> **Task requirements**
The lines from the start of the data through the line with "bs_union : S -> S -> outcome (bool * S);" are to be returned verbatim; all later lines are to be omitted.

+++ The data

(* ===== verification/ChunkedTheorems.v ===== *)
(** * Chunked and mixed bit sets: the theorems

    What the compiler's passes use of a bit set is one interface, [BitSetOps]; [set_laws] says what it
    promises.  The dense and the chunked set are proved to keep the promise, and the mixed set, which
    chooses between them, is proved against the interface. *)
From Stdlib Require Import ZArith Lia Sorted.
From stdpp Require Import base numbers list.
From S2P Require Import Prelude RustSlice Swar BitSet BitSetFacts BitSetTheorems Chunked ChunkedFacts.
Open Scope Z_scope.
Open Scope rust_scope.

Class BitSetOps (S : Type) := {
  bs_elem :: ElemOf nat S;
  bs_wf : S -> Prop;
  bs_domain : S -> nat;
  bs_contains : S -> nat -> outcome bool;
  bs_insert : S -> nat -> outcome (bool * S);
  bs_remove : S -> nat -> outcome (bool * S);
  bs_union : S -> S -> outcome (bool * S);
  bs_subtract : S -> S -> outcome (bool * S);
  bs_insert_all : S -> outcome S;
  bs_clear : S -> outcome S;
  bs_is_empty : S -> bool;
  bs_iter : S -> outcome (list nat);
}.

#[export] Instance dense_ops : BitSetOps DenseBitSet := {|
  bs_wf := wf; bs_domain := domain_size; bs_contains := contains; bs_insert := insert; bs_remove := remove;
  bs_union := union; bs_subtract := subtract; bs_insert_all := insert_all; bs_clear := fun s => Ret (clear s);
  bs_is_empty := is_empty; bs_iter := iter |}.

#[export] Instance chunked_ops : BitSetOps ChunkedBitSet := {|
  bs_wf := chunked_wf; bs_domain := chunked_domain_size; bs_contains := chunked_contains; bs_insert := chunked_insert;
  bs_remove := chunked_remove; bs_union := chunked_union; bs_subtract := chunked_subtract; bs_insert_all := chunked_insert_all;
  bs_clear := chunked_clear; bs_is_empty := chunked_is_empty; bs_iter := chunked_iter |}.

(** The representation is chosen by the size of the domain. *)
Definition mixed_wf (s : MixedBitSet) : Prop :=
  match s with
  | Small s => wf s /\ (domain_size s <= CHUNK_BITS)%nat
  | Large s => chunked_wf s /\ (CHUNK_BITS < chunked_domain_size s)%nat
  end.

#[export] Instance mixed_elem_of : ElemOf nat MixedBitSet := fun x s => match s with Small s => x ∈ s | Large s => x ∈ s end.

#[export] Instance mixed_ops : BitSetOps MixedBitSet := {|
  bs_wf := mixed_wf; bs_domain := mixed_domain_size; bs_contains := mixed_contains; bs_insert := mixed_insert;
  bs_remove := mixed_remove; bs_union := mixed_union; bs_subtract := mixed_subtract; bs_insert_all := mixed_insert_all;
  bs_clear := mixed_clear; bs_is_empty := mixed_is_empty; bs_iter := mixed_iter |}.

Section Laws.
Context {S : Type} `{!BitSetOps S}.

(** An update with a change flag: the elements after it, and whether any changed. *)
Definition set_updates (m : outcome (bool * S)) (s : S) (P : nat -> Prop) : Prop :=
  runs m (fun q => bs_wf q.2 /\ bs_domain q.2 = bs_domain s /\ (forall x, x ∈ q.2 <-> P x)
    /\ (q.1 = true <-> exists x, ~ (P x <-> x ∈ s))).

Definition set_becomes (m : outcome S) (s : S) (P : nat -> Prop) : Prop :=
  runs m (fun q => bs_wf q /\ bs_domain q = bs_domain s /\ forall x, x ∈ q <-> P x).

Definition set_laws (s other : S) (i : nat) : Prop :=
  runs (bs_contains s i) (fun c => c = true <-> i ∈ s) /\
  set_updates (bs_insert s i) s (fun x => x ∈ s \/ x = i) /\
  set_updates (bs_remove s i) s (fun x => x ∈ s /\ x <> i) /\
  set_updates (bs_union s other) s (fun x => x ∈ s \/ x ∈ other) /\
  set_updates (bs_subtract s other) s (fun x => x ∈ s /\ ~ x ∈ other) /\
  set_becomes (bs_insert_all s) s (fun x => (x < bs_domain s)%nat) /\
  set_becomes (bs_clear s) s (fun _ => False) /\
  (bs_is_empty s = true <-> forall x, ~ x ∈ s) /\
  runs (bs_iter s) (fun l => StronglySorted lt l /\ forall x, x ∈ l <-> x ∈ s) /\
  (s = other <-> forall x, x ∈ s <-> x ∈ other).

(** Two sets of one domain, and an element of it. *)
Record same_domain (s other : S) (i : nat) : Prop := {
  sd_left : bs_wf s;
  sd_right : bs_wf other;
  sd_domain : bs_domain s = bs_domain other;
  sd_elem : (i < bs_domain s)%nat;
  sd_size : Z.of_nat (bs_domain s) <= u64_max - 63;
}.
End Laws.

Class BitSetLaws (S : Type) `{!BitSetOps S} : Prop :=
  laws : forall s other i, same_domain s other i -> set_laws s other i.

#[export] Instance dense_laws : BitSetLaws DenseBitSet.
Proof.
  intros s o i [Hs Ho Hd Hi Hlim]. cbn in Hs, Ho, Hd, Hi, Hlim.
  destruct (dense_insert_ok s i Hs Hi) as (c1 & s1 & E1 & Hw1 & Hd1 & Hx1 & Hc1).
  destruct (dense_remove_ok s i Hs Hi) as (c2 & s2 & E2 & Hw2 & Hd2 & Hx2 & Hc2).
  destruct (iter_ok s Hs Hlim) as [Eit _]. unfold set_laws.
  split; [|split; [|split; [|split; [|split; [|split; [|split; [|split; [|split]]]]]]]]; cbn [bs_contains bs_insert bs_remove bs_union bs_subtract bs_insert_all bs_clear bs_is_empty bs_iter dense_ops].
  - exists (bit (words s) i). split; [by apply dense_contains_ok|done].
  - exists (c1, s1). split; [done|]. split; [done|]. split; [done|]. split; [done|]. cbn [fst]. rewrite Hc1. split; [intros Hn; exists i; tauto|].
    intros (x & Hn) Hin. apply Hn. split; [|tauto]. intros [Hx'| ->]; done.
  - exists (c2, s2). split; [done|]. split; [done|]. split; [done|]. split; [done|]. cbn [fst]. rewrite Hc2. split; [intros Hn; exists i; tauto|]. intros (x & Hn).
    destruct (decide (x = i)) as [->|Hne]; [|tauto]. change (bit (words s) i = true). apply dec_stable. change (~ ~ i ∈ s). intros Hni. apply Hn. tauto.
  - apply (bitwise_updates _ orb); try done; [auto with word|apply orb_word|intros x; apply orb_true_iff].
  - apply (bitwise_updates _ (fun a b => a && negb b)); try done; [auto with word|apply andn_word|].
    intros x. by rewrite andb_true_iff, negb_true_iff, !elem_of_bits, not_true_iff_false.
  - destruct (dense_insert_all_ok s Hs) as (s' & E & Hw & Hd' & Hx). by exists s'.
  - destruct (clear_ok s Hs) as [Hw Hx]. eexists. split; [done|]. split; [done|]. split; [done|]. intros x. split; [apply Hx|done].
  - by apply is_empty_ok.
  - exists (items 0 (words s)). split; [done|]. split; [apply items_sorted|]. intros x. rewrite items_elem. change (x ∈ s) with (bit (words s) x = true).
    replace (x - 64 * 0)%nat with x by lia. split; [tauto|]. intros; split; [lia|done].
  - split; [by intros ->|]. intros Hx. assert (words s = words o).
    { apply words_ext; [apply Hs|apply Ho|by rewrite (wf_len s Hs), (wf_len o Ho), Hd|]. intros x. apply eq_true_iff_eq, Hx. }
    destruct s, o. cbn in *. congruence.
Qed.

#[export] Instance chunked_laws : BitSetLaws ChunkedBitSet.
Proof.
  intros s o i [Hs Ho Hd Hi Hlim]. cbn in Hs, Ho, Hd, Hi, Hlim. unfold set_laws.
  split; [by apply chunked_contains_ok|]. split; [by apply chunked_insert_ok|]. split; [by apply chunked_remove_ok|]. split; [by apply chunked_union_ok|].
  split; [by apply chunked_subtract_ok|].
  destruct (chunked_new_ok (chunked_domain_size s) false) as (s1 & E1 & Hw1 & Hd1 & Hx1). destruct (chunked_new_ok (chunked_domain_size s) true) as (s2 & E2 & Hw2 & Hd2 & Hx2).
  split; [exists s1; split; [done|split; [done|split; [done|]]]; intros x; etrans; [apply Hx1|]; cbn; tauto|].
  split; [exists s2; split; [done|split; [done|split; [done|]]]; intros x; etrans; [apply Hx2|]; intuition congruence|].
  split; [by apply chunked_is_empty_ok|]. split; [|split; [by intros ->|by apply chunked_ext]].
  destruct (chunked_iter_ok s Hs) as (l & E & Hl & Hx & _). by exists l.
Qed.

(** Moving a law through the constructor of the mixed set. *)
Lemma runs_map {A B} (f : A -> B) (m : outcome A) (P : A -> Prop) (Q : B -> Prop) :
  runs m P -> (forall a, P a -> Q (f a)) -> runs (let* a := m in Ret (f a)) Q.
Proof. intros (a & -> & Ha) HQ. exists (f a). auto. Qed.

Section Inject.
Context {S : Type} `{!BitSetOps S} (inj : S -> MixedBitSet).
Context (Hdom : forall s, mixed_domain_size (inj s) = bs_domain s) (Helem : forall x s, x ∈ inj s <-> x ∈ s).
Context (s : S) (Hwf : forall q, bs_wf q -> bs_domain q = bs_domain s -> mixed_wf (inj q)).

Lemma inject_updates m P : set_updates m s P -> set_updates (let* '(a, q) := m in Ret (a, inj q)) (inj s) P.
Proof.
  intros ([c q] & -> & Hw & Hd & Hx & Hc). cbn [fst snd] in *. exists (c, inj q). split; [done|]. cbn [fst snd bs_wf bs_domain mixed_ops].
  split; [by apply Hwf|]. split; [by rewrite !Hdom|]. split; [intros x; by rewrite <- Hx; apply Helem|]. rewrite Hc. split; intros (x & Hn); exists x; intros E; apply Hn; rewrite E; [apply Helem|symmetry; apply Helem].
Qed.

Lemma inject_becomes m P : set_becomes m s P -> set_becomes (let* q := m in Ret (inj q)) (inj s) P.
Proof.
  intros Hm. apply (runs_map inj _ _ _ Hm). intros q (Hw & Hd & Hx). split; [by apply Hwf|]. split; [cbn; by rewrite !Hdom|]. intros x. rewrite <- Hx. apply Helem.
Qed.
End Inject.

#[export] Instance mixed_laws : BitSetLaws MixedBitSet.
Proof.
  intros s o i [Hs Ho Hd Hi Hlim]. cbn in Hs, Ho, Hd, Hi, Hlim. destruct s as [s|s], o as [o|o]; cbn in Hs, Ho, Hd, Hi, Hlim; try lia.
  - destruct (laws s o i ltac:(split; [apply Hs|apply Ho|done|done|done])) as (L1 & L2 & L3 & L4 & L5 & L6 & L7 & L8 & L9 & L10).
    pose proof (inject_updates Small ltac:(done) ltac:(done) s) as HU. pose proof (inject_becomes Small ltac:(done) ltac:(done) s) as HB.
    assert (Hwf : forall q, bs_wf q -> bs_domain q = bs_domain s -> mixed_wf (Small q)) by (intros q Hq Hdq; split; [done|]; cbn in Hdq; lia).
    specialize (HU Hwf). specialize (HB Hwf). unfold set_laws. split; [done|]. split; [by apply HU|]. split; [by apply HU|]. split; [by apply HU|]. split; [by apply HU|].
    split; [by apply HB|]. split; [by apply (HB (Ret (clear s)))|]. split; [done|]. split; [done|]. rewrite <- L10. split; [by intros [= ->]|by intros ->].
  - destruct (laws s o i ltac:(split; [apply Hs|apply Ho|done|done|done])) as (L1 & L2 & L3 & L4 & L5 & L6 & L7 & L8 & L9 & L10).
    pose proof (inject_updates Large ltac:(done) ltac:(done) s) as HU. pose proof (inject_becomes Large ltac:(done) ltac:(done) s) as HB.
    assert (Hwf : forall q, bs_wf q -> bs_domain q = bs_domain s -> mixed_wf (Large q)) by (intros q Hq Hdq; split; [done|]; cbn in Hdq; lia).
    specialize (HU Hwf). specialize (HB Hwf). unfold set_laws. split; [done|]. split; [by apply HU|]. split; [by apply HU|]. split; [by apply HU|]. split; [by apply HU|].
    split; [by apply HB|]. split; [by apply HB|]. split; [done|]. split; [done|]. rewrite <- L10. split; [by intros [= ->]|by intros ->].
Qed.

Lemma mixed_new_empty_ok d : runs (mixed_new_empty d) (fun s => mixed_wf s /\ mixed_domain_size s = d /\ forall x, ~ x ∈ s).
Proof.
  unfold mixed_new_empty. destruct (Nat.leb_spec d CHUNK_BITS) as [Hd|Hd].
  - destruct (new_empty_ok d) as [Hw Hx]. eexists. split; [done|]. split; [by split|]. by split.
  - destruct (chunked_new_ok d true) as (s & E & Hw & Hds & Hx). unfold chunked_new_empty. rewrite E. cbn [obind]. eexists. split; [done|].
    split; [split; [done|by rewrite Hds]|]. split; [done|]. intros x Hin. apply Hx in Hin. by destruct Hin.
Qed.

(** The chunked set, which stores a chunk as "all zeros", "all ones" or words with a count of its
    ones, and the mixed set, which is dense or chunked by the size of its domain, are mathematical sets:
    on a domain's elements and on sets of one domain every operation returns, keeps the representation
    canonical (so that derived equality is equality of sets), computes the set operation, and its change
    flag is true exactly when the set changed; iteration is in increasing order and [count] its length. *)
Theorem chunked_mixed_are_sets :
  (forall (s other : ChunkedBitSet) i, same_domain s other i ->
    set_laws s other i /\ runs (chunked_iter s) (fun l => chunked_count s = length l)) /\
  (forall (s other : MixedBitSet) i, same_domain s other i -> set_laws s other i) /\
  (forall d, runs (mixed_new_empty d) (fun s => mixed_wf s /\ mixed_domain_size s = d /\ forall x, ~ x ∈ s)).
Proof.
  split; [|split; [intros; by apply laws|apply mixed_new_empty_ok]]. intros s o i Hs. split; [by apply laws|].
  destruct (chunked_iter_ok s (sd_left _ _ _ Hs)) as (l & E & _ & _ & Hc). by exists l.
Qed.

(** ** Witnesses *)

(** A domain of three chunks, the last one short: everything but 4000. *)
Definition sample_chunked : ChunkedBitSet :=
  match (let* s := chunked_new_filled 4500 in let* '(_, s) := chunked_remove s 4000 in Ret s) with Ret s => s | _ => mkChunked 0 [] end.

Example sample_chunked_count : chunked_count sample_chunked = Z.to_nat 4499
  /\ (let* '(c, s) := chunked_insert sample_chunked 4000 in Ret (c, chunked_count s)) = Ret (true, Z.to_nat 4500)
  /\ (let* '(c, s) := chunked_subtract sample_chunked sample_chunked in Ret (c, chunked_is_empty s)) = Ret (true, true).
Proof. vm_compute. done. Qed.

Lemma sample_chunked_wf : chunked_wf sample_chunked /\ chunked_domain_size sample_chunked = 4500%nat.
Proof.
  unfold sample_chunked, chunked_new_filled. destruct (chunked_new_ok 4500 false) as (s & -> & Hw & Hd & _). cbn [obind].
  destruct (chunked_remove_ok s 4000 Hw) as ([c q] & -> & Hq & Hdq & _); [rewrite Hd; lia|]. cbn [obind fst snd] in *. split; [done|]. by rewrite Hdq.
Qed.

Lemma chunked_mixed_are_sets_witness : set_laws (Large sample_chunked) (Large sample_chunked) 17.
Proof.
  destruct sample_chunked_wf as [Hw Hd]. apply chunked_mixed_are_sets.
  assert (CHUNK_BITS < 4500)%nat by (apply Nat.ltb_lt; vm_compute; reflexivity).
  split; cbn [bs_wf bs_domain mixed_ops mixed_wf mixed_domain_size]; try rewrite Hd; [by split|by split|done|lia|vm_compute; discriminate].
Defined.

++++++

> **Solved exercise**
(* ===== verification/ChunkedTheorems.v ===== *)
(** * Chunked and mixed bit sets: the theorems

    What the compiler's passes use of a bit set is one interface, [BitSetOps]; [set_laws] says what it
    promises.  The dense and the chunked set are proved to keep the promise, and the mixed set, which
    chooses between them, is proved against the interface. *)
From Stdlib Require Import ZArith Lia Sorted.
From stdpp Require Import base numbers list.
From S2P Require Import Prelude RustSlice Swar BitSet BitSetFacts BitSetTheorems Chunked ChunkedFacts.
Open Scope Z_scope.
Open Scope rust_scope.

Class BitSetOps (S : Type) := {
  bs_elem :: ElemOf nat S;
  bs_wf : S -> Prop;
  bs_domain : S -> nat;
  bs_contains : S -> nat -> outcome bool;
  bs_insert : S -> nat -> outcome (bool * S);
  bs_remove : S -> nat -> outcome (bool * S);
  bs_union : S -> S -> outcome (bool * S);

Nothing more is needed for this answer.